[WORK TASK]
The entries below are to be printed again word for word.

Collected data entries:
# # # # #
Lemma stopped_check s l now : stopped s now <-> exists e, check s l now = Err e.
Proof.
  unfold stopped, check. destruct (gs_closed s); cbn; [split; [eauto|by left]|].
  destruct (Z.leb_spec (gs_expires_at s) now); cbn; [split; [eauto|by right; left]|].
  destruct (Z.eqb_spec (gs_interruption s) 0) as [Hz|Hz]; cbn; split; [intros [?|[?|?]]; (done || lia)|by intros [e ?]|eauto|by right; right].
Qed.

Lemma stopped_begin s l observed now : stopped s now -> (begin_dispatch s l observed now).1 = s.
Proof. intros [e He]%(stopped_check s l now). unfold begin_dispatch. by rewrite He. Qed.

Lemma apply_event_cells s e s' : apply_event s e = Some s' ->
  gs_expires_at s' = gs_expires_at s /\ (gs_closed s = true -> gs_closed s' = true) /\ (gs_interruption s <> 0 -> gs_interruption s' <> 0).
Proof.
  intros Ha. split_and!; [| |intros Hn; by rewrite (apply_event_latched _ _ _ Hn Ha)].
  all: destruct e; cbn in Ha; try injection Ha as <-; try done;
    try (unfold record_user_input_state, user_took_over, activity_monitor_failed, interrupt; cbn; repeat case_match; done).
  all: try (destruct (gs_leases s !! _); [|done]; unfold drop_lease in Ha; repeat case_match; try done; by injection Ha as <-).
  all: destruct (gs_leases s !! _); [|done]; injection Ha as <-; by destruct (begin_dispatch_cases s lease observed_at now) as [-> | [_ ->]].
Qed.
# # # # #
[RESULT OF THIS TASK]
Lemma stopped_check s l now : stopped s now <-> exists e, check s l now = Err e.
Proof.
  unfold stopped, check. destruct (gs_closed s); cbn; [split; [eauto|by left]|].
  destruct (Z.leb_spec (gs_expires_at s) now); cbn; [split; [eauto|by right; left]|].
  destruct (Z.eqb_spec (gs_interruption s) 0) as [Hz|Hz]; cbn; split; [intros [?|[?|?]]; (done || lia)|by intros [e ?]|eauto|by right; right].
Qed.

Lemma stopped_begin s l observed now : stopped s now -> (begin_dispatch s l observed now).1 = s.
Proof. intros [e He]%(stopped_check s l now). unfold begin_dispatch. by rewrite He. Qed.

Lemma apply_event_cells s e s' : apply_event s e = Some s' ->
  gs_expires_at s' = gs_expires_at s /\ (gs_closed s = true -> gs_closed s' = true) /\ (gs_interruption s <> 0 -> gs_interruption s' <> 0).
Proof.
  intros Ha. split_and!; [| |intros Hn; by rewrite (apply_event_latched _ _ _ Hn Ha)].
  all: destruct e; cbn in Ha; try injection Ha as <-; try done;
    try (unfold record_user_input_state, user_took_over, activity_monitor_failed, interrupt; cbn; repeat case_match; done).
  all: try (destruct (gs_leases s !! _); [|done]; unfold drop_lease in Ha; repeat case_match; try done; by injection Ha as <-).
  all: destruct (gs_leases s !! _); [|done]; injection Ha as <-; by destruct (begin_dispatch_cases s lease observed_at now) as [-> | [_ ->]].
Qed.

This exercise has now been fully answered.